Sonus pushes telecoms to be next-generation networks with SIP

As Sonus touts SIP as the key to telecoms becoming next-generation networks, some believe the IP telephony giant may already have missed the boat.

Transforming telecoms into next-generation networks with SIP may sound like a gamble, but Sonus Networks is a company

that likes to make big long-term bets, according to Vikram Saksena, the company's CTO.

"We try to be a leader in the space we go after," he said. "That's what we did 10 years ago with VoIP, and now we're trying to make another long-term bet." This time, Saksena and Sonus are hoping that emerging services based on Session Initiation Protocol (SIP) and related protocols take off and help telecoms better manage – and monetize – the user experience.  

Currently, Sonus sells technology that provides both landline and wireless VoIP capabilities to carriers like AT&T and BT. Saksena said the company is taking what it learned with VoIP management and applying it to a wider variety of multimedia content, while investigating ways to open up its framework to third-party developers.

It's not a particularly new story, but as carriers look to make their own services stand out above Internet-based competitors, any chance at jump-starting their networks is worth a look. Some worry that the evolution will not occur fast enough or in the right directions for companies like Sonus.

"The trouble with SIP is that it is a connection signaling protocol. It's not a service signaling service program," said Tom Nolle, president of telecom analysis firm CIMI Corp. "The general view I have is that if you're going to give somebody Internet access, session-based services border on non-merchandisable."

Users have become too used to open-ended, all-you-can-eat connections instead of the discrete services that telecoms are used to building and selling, and to get customers to revert to the old ways is a tough sell, which is where Saksena's role as a visionary comes in.

Many of the advanced features that will set telecoms apart will be focused on the embedded intelligence of next-generation networks, Saksena said. Think targeted advertising, or allowing viewers to see which shows are popular with their friends or neighbors.

"There used to be a context of intelligent network in the old days of PTSN, but those never did anything very intelligent beyond caller ID and call forwarding," he said. With the next generation, however, intelligence will mean having a profile of what kinds of content and services the user likes, where the user is located, as well as the ability to link experiences across Web browsers, mobile phones and HDTV.

"If you want to own the entire consumer experience at home, then you have to be a converged operator," Saksena said. This is a critical part of his vision for the future: no wireless or landline providers; just service providers that let users connect in a variety of ways.

Saksena is also trying to address the groundswell phenomenon of Internet generativity. While telecoms have always been slow to develop and deploy new services and products, nimble Web 2.0 companies have surpassed them and cut into the profitable niches like video and voice that telecoms once had locked down. Developing competitive products entirely in-house is inefficient and ultimately ineffective for telecoms, Saksena said. They will find more success by providing a framework to outside developers that includes a monetization strategy to cut providers in on a slice of the profits.
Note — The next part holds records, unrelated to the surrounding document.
Definition vsnprintf_helper (ch : Z) : M (mem * vsnprintf_aux) unit := fun st =>
  let '(m, a) := st in
  let len := i32 (aux_length a + 1) in
  if aux_length a <? aux_max a then
    match store8 (aux_p a) ch m with
    | Done (_, m) => Done (tt, (m, mk_aux (aux_p a + 1) len (aux_max a)))
    | Fault f => Fault f
    end
  else Done (tt, (m, mk_aux (aux_p a) len (aux_max a))).

Definition vsnprintf (strings : string_env) (buffer buf_size : Z) (format args : list Z) : M mem Z := fun m =>
  let aux := mk_aux buffer 0 (i32 (if 0 <? buf_size then buf_size - 1 else 0)) in
  match __vprintf vsnprintf_helper strings (format_fuel format) format args (m, aux) with
  | Fault f => Fault f
  | Done (_, (m, aux)) =>
      ((if 0 <? buf_size then store8 (aux_p aux) 0 else ret tt) ;; ret (aux_length aux)) m
  end.

Definition snprintf (strings : string_env) (buffer buf_size : Z) (format args : list Z) : M mem Z :=
  vsnprintf strings buffer buf_size format args.

(** The output itself: [__vprintf] with a log for its state. *)
Definition log (ch : Z) : M (list Z) unit := modify (fun l => l ++ [ch]).

Definition render (strings : string_env) (format args : list Z) : outcome (list Z) :=
  match __vprintf log strings (format_fuel format) format args [] with
  | Done (_, l) => Done l
  | Fault f => Fault f
  end.

(** [print_human_readable_size]: the factor's text and the scaled size. *)
Definition factors : list (list Z) :=
  [[98; 121; 116; 101; 115]; [107; 66]; [77; 66]; [71; 66]; [84; 66]].

Fixpoint scale_loop (fs : list (list Z)) (size : Z) : Z * list Z :=
  match fs with
  | [] => (size, [])
  | [f] => (size, f)
  | f :: fs => if 1024 <=? size then scale_loop fs (size / 1024) else (size, f)
  end.

Definition one_byte : list Z := [49; 32; 98; 121; 116; 101].

(** The format string holds a 64-bit and a string conversion; the factor's text
    is at address 1 of the string environment. *)
Definition print_human_readable_size {S} (output : Z -> M S unit) (size : Z) : M S unit :=
  if size =? 1 then __printf output (fun _ => None) one_byte []
  else
    let '(size, f) := scale_loop factors size in
    __printf output (fun p => if p =? 1 then Some f else None)
      [37; 108; 108; 117; 32; 37; 115] [u32 size; size / 2 ^ 32; 1].

(** ** atoi *)

Fixpoint skip_space (fuel : nat) (p : Z) : M mem Z :=
  match fuel with
  | O => fail OutOfFuel
  | S fuel => let! c := load8 p in if isspace c then skip_space fuel (p + 1) else ret p
  end.

Fixpoint atoi_loop (fuel : nat) (p value : Z) : M mem Z :=
  match fuel with
  | O => fail OutOfFuel
  | S fuel =>
      let! c := load8 p in
      if isdigit c then atoi_loop fuel (p + 1) (i32 (value * 10 - (c - 48))) else ret value
  end.

Definition atoi (p : Z) : M mem Z :=
  nonnull p ;;
  let! fuel := mem_fuel in
  let! p := skip_space fuel p in
  let! c := load8 p in
  let negative := c =? 45 in
  let p := if (c =? 43) || (c =? 45) then p + 1 else p in
  let! value := atoi_loop fuel p 0 in
  ret (if negative then value else i32 (- value)).

(** ** Output is a list *)

Section emission.
Context {A : Type}.

(** What a formatter outputs and how it ends, whatever the output function. *)
Definition ending : Type := list Z * (A + fault).

Definition finish {S} (e : A + fault) : M S A :=
  match e with inl a => ret a | inr f => fail f end.

Definition emits (prog : forall S, (Z -> M S unit) -> M S A) (e : ending) : Prop :=
  forall S (output : Z -> M S unit) s, prog S output s = (output_all output (fst e) ;; finish (snd e)) s.

Definition uniform (prog : forall S, (Z -> M S unit) -> M S A) : Prop := exists e, emits prog e.
End emission.

Lemma output_all_app {S} (output : Z -> M S unit) l k s :
  output_all output (l ++ k) s = (output_all output l ;; output_all output k) s.
Proof.
  revert s. induction l as [|ch l IH]; intros s; [done|]. cbn [output_all app]. unfold bind in *.
  destruct (output ch s) as [[[] s']|f]; [apply IH|done].
Qed.

Lemma uniform_ret {A} (a : A) : uniform (fun S _ => ret a).
Proof. by exists ([], inl a). Qed.

Lemma uniform_lift {A} (o : outcome A) : uniform (fun S _ => lift o).
Proof. destruct o as [a|f]; [by exists ([], inl a)|by exists ([], inr f)]. Qed.

Lemma uniform_fail {A} (f : fault) : uniform (A := A) (fun S _ => fail f).
Proof. by exists ([], inr f). Qed.

Lemma uniform_output ch : uniform (fun S output => output ch).
Proof.
  exists ([ch], inl tt). intros S output s. cbn. unfold bind. by destruct (output ch s) as [[[] ?]|?].
Qed.

Lemma uniform_bind {A B} (m : forall S, (Z -> M S unit) -> M S A) (k : forall S, (Z -> M S unit) -> A -> M S B) :
  uniform m -> (forall a, uniform (fun S o => k S o a)) -> uniform (fun S o => bind (m S o) (k S o)).
Proof.
  intros [[l [a|f]] Hm] Hk.
  - destruct (Hk a) as [[l' e] Hka]. exists (l ++ l', e). intros S output s. unfold emits in *. cbn [fst snd] in *.
    specialize (Hm S output s). unfold bind at 1. rewrite Hm. unfold bind at 2. rewrite output_all_app. unfold bind.
    destruct (output_all output l s) as [[[] s']|f]; [|done]. cbn. rewrite Hka. done.
  - exists (l, inr f). intros S output s. unfold emits in *. cbn [fst snd] in *. unfold bind at 1. rewrite Hm.
    unfold bind. by destruct (output_all output l s) as [[[] s']|f'].
Qed.

Lemma uniform_all l : uniform (fun S o => output_all o l).
Proof.
  exists (l, inl tt). intros S o s. cbn. unfold bind. by destruct (output_all o l s) as [[[] ?]|?].
Qed.

Lemma uniform_dup ch n : uniform (fun S o => output_dup o ch n).
Proof.
  unfold output_dup. induction (Z.to_nat n) as [|k IH]; [apply uniform_ret|].
  apply (uniform_bind (fun S o => o ch) (fun S o _ => dup_loop o k ch)); [apply uniform_output|done].
Qed.

Ltac uniform_step :=
  match goal with
  | |- uniform (fun S o => bind (@?m S o) (@?k S o)) => apply (uniform_bind m k); [|intros ?]
  | |- uniform (fun S o => ret _) => apply uniform_ret
  | |- uniform (fun S o => fail _) => apply uniform_fail
  | |- uniform (fun S o => lift _) => apply uniform_lift
  | |- uniform (fun S o => output_all o _) => apply uniform_all
  | |- uniform (fun S o => output_dup o _ _) => apply uniform_dup
  | |- uniform (fun S o => o _) => apply uniform_output
  | |- uniform (fun S o => if ?b then _ else _) => destruct b
  | |- uniform (fun S o => match ?p with _ => _ end) => destruct p
  end.

Lemma uniform_integer value sg neg b c : uniform (fun S o => format_integer o value sg neg b c).
Proof. unfold format_integer. repeat uniform_step. Qed.

Lemma uniform_string l c : uniform (fun S o => format_string o l c).
Proof. unfold format_string. repeat uniform_step. Qed.

Lemma uniform_vprintf strings fuel format args :
  uniform (fun S o => __vprintf o strings fuel format args).
Proof.
  revert format args. induction fuel as [|fuel IH]; intros format args; cbn [__vprintf]; [apply uniform_fail|].
  repeat first [apply IH | apply uniform_integer | apply uniform_string | uniform_step].
Qed.

(** ** snprintf *)

Lemma log_all l k : output_all log l k = Done (tt, k ++ l).
Proof.
  revert k. induction l as [|ch l IH]; intros k; cbn [output_all]; [unfold ret; by rewrite app_nil_r|].
  rewrite (bind_done _ _ _ tt (k ++ [ch])) by done. rewrite IH. by rewrite <- app_assoc.
Qed.

(** If the output is [l], any output function gets the characters of [l]. *)
Lemma render_emits strings format args l {S} (output : Z -> M S unit) s :
  render strings format args = Done l ->
  __vprintf output strings (format_fuel format) format args s = output_all output l s.
Proof.
  intros Hr. unfold render in Hr.
  destruct (uniform_vprintf strings (format_fuel format) format args) as [[k e] He]. unfold emits in He.
  cbn [fst snd] in He. rewrite He in Hr. unfold bind in Hr. rewrite log_all in Hr.
  destruct e as [[]|f]; cbn in Hr; [|done]. simplify_eq. rewrite He. unfold bind.
  by destruct (output_all output l s) as [[[] s']|f].
Qed.

Lemma helper_all b max n l m :
  0 <= max -> 0 <= n -> n + Z.of_nat (length l) < 2 ^ 31 -> mapped m b (Z.to_nat max) ->
  output_all vsnprintf_helper l (m, mk_aux (b + Z.min n max) n max) =
    Done (tt, (write (b + Z.min n max) (map u8 (take (Z.to_nat (max - n)) l)) m,
               mk_aux (b + Z.min (n + Z.of_nat (length l)) max) (n + Z.of_nat (length l)) max)).
Proof.
  intros Hmax. revert n m. induction l as [|ch l IH]; intros n m Hn Hl Hm.
  { cbn. rewrite take_nil. cbn. by rewrite !Z.add_0_r. }
  cbn [output_all length] in *. unfold bind, vsnprintf_helper at 1. cbn [aux_length aux_max aux_p].
  rewrite i32_small by (unfold is_i32; lia). destruct (Z.ltb_spec n max) as [Hlt|Hge].
  - replace (Z.min n max) with n by lia.
    replace (store8 (b + n) ch m) with (Done (tt, <[b + n := u8 ch]> m)).
    2:{ destruct (Hm (Z.to_nat n) ltac:(lia)) as [x Hx]. rewrite Z2Nat.id in Hx by lia. unfold store8. by rewrite Hx. }
    replace (b + n + 1) with (b + Z.min (n + 1) max) by lia.
    rewrite IH by (lia || by apply mapped_insert).
    replace (Z.to_nat (max - n)) with (S (Z.to_nat (max - (n + 1)))) by lia. cbn [take map write].
    f_equal. f_equal. replace (b + Z.min (n + 1) max) with (b + n + 1) by lia. f_equal. f_equal; lia.
  - replace (Z.min n max) with (Z.min (n + 1) max) by lia. rewrite IH by (done || lia).
    replace (Z.to_nat (max - n)) with 0%nat by lia. replace (Z.to_nat (max - (n + 1))) with 0%nat by lia.
    f_equal. f_equal. f_equal. f_equal; lia.
Qed.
"The telecom guys are looking at the Internet model of service creation," he said, noting that BT was experimenting with developer communities. "That's where the long-tail thrives: They build applications over time and they catch interest."

None of these shifts will require sudden overhauls in Sonus strategy or architecture, Saksena believes.
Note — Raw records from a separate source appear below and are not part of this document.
(** C28: archives.  For every file name and size, [ustar_make_header] strips the
    name to one that is not absolute and does not start with "./" or "../".  If
    the result has more than 99 characters it returns false; otherwise it
    composes 512 bytes that [ustar_parse_header] parses to that name, the type
    and the size, with 0 for a directory.  Whatever bytes it is given, the
    parser returns, and a name it returns has no such prefix either. *)
Theorem ustar_roundtrip (file_name : list Z) (type size : Z)
  (Hname : Forall name_byte file_name) (Htype : type = USTAR_REGULAR \/ type = USTAR_DIRECTORY) (Hsize : 0 <= size <= INT_MAX) :
  (exists r, strip_antisocial_prefixes file_name = Done r /\ social r /\
     if 99 <? Z.of_nat (length r) then ustar_make_header file_name type size = Done None
     else exists h, ustar_make_header file_name type size = Done (Some h) /\ length h = USTAR_HEADER_SIZE /\
       ustar_parse_header h = Done (Parsed (Some r) type (if type =? USTAR_REGULAR then size else 0))) /\
  (forall h, exists x, ustar_parse_header h = Done x /\ forall n t s, x = Parsed (Some n) t s -> social n).
Proof.
  split; [|exact parse_total]. destruct (strip_run file_name) as (r & Er & Hs & Hb). specialize (Hb Hname). exists r. split; [done|]. split; [done|].
  destruct (99 <? Z.of_nat (length r)) eqn:Hl.
  - unfold ustar_make_header. rewrite (proj2 (orb_true_iff _ _)) by (rewrite !Z.eqb_eq; exact Htype). cbn [negb]. rewrite Er. cbn [obind]. by rewrite Hl.
  - apply Z.ltb_ge in Hl.
    destruct (make_run file_name r type size Er ltac:(lia) Hb Htype ltac:(unfold INT_MAX in Hsize; lia)) as (mode & sz & mtime & ck & Fm & Fz & Ft & Fc & ->).
    pose proof (field_text_length _ _ _ Fm) as Lm. pose proof (field_text_length _ _ _ Fz) as Lz. pose proof (field_text_length _ _ _ Ft) as Lt.
    pose proof (field_text_length _ _ _ Fc) as Lc. pose proof (filled_length r type mode sz mtime ltac:(lia) Lm Lz Lt) as Hlen.
    eexists. split; [reflexivity|]. split; [rewrite put_length; rewrite Hlen; [done|rewrite Lc; lia]|].
    eapply parse_run; [lia|exact Hb|exact Hs|exact Htype|exact Hsize|exact Lm|exact Fz|exact Lt|exact Fc|].
    destruct Fc as (ds & _ & Hd & <- & Hl'). pose proof (oval_bound ds Hd) as Ho. rewrite Hl' in Ho. lia.
Qed.

Lemma ustar_roundtrip_witness :
  exists h, ustar_make_header [46; 46; 47; 97] USTAR_REGULAR 1000 = Done (Some h) /\ ustar_parse_header h = Done (Parsed (Some [97]) USTAR_REGULAR 1000).
Proof.
  destruct (ustar_roundtrip [46; 46; 47; 97] USTAR_REGULAR 1000) as [(r & Er & _ & H) _];
    [repeat constructor; unfold name_byte; lia|by left|unfold INT_MAX; lia|].
  injection Er as <-. destruct H as (h & H1 & _ & H2). exists h. split; [exact H1|exact H2].
Defined.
"I think this is how we augment our products; these are some additional capabilities we need," he said. "So far, we don't need anything radically different; just evolve the products with the right architectural thoughts."

It is a strategy that the market is finally ready to follow, according to Jeff Ogle, principal analyst with Current Analysis.

"Telecoms are coming to that reality," Ogle said. "They've been looking at it for the past several years. [AT&T's multimedia offering] U-Verse … was in place for years, when carriers were trialing things in specific regions."

The early leaders to help make the transition will be companies like Sonus and ShoreTel that have a strong IP background, Ogle said.

"A lot of the smaller guys are pushing this; a lot of people who came from an IP background are pushing this," he said, "They're not your traditional wireline companies. They're not your Nortels or even your Ciscos, though Cisco's jumping on the bandwagon."

Nolle said, however, that even these few years of legacy IP technology may be holding back some companies if they are too invested in their own technology.

"The IMS people and SIP people are going to have to reorganize their thinking to the open handset movement and convergence," he said, adding that these concepts will have profound impacts that he thinks most companies still underestimate. "I just don't think they're going to change their ways fast enough to be survivable."

Part of the problem is that many of the features Saksena touts – interoperability, open APIs, service control – are already available in many other standards, and SIP often is not the best way to go about implementing them.

"There's no lack of capability in that area. You don't have to do it with SIP," Nolle said, pointing to the Parlay vendor consortium and its XML-based APIs, which are already embedded in many networks and don't require major new infrastructure investments. "The real challenge is to not expose the customer, network or third party using them to unreasonable risk."

Nolle said that by going forward and updating their legacy technology, these companies will probably end up dooming themselves by tying their fortunes to specific architectures that may not be in demand in a few years.

"Smaller players are going to pitch in and do something here," he said, "because the larger, more established players just can't turn in the right direction."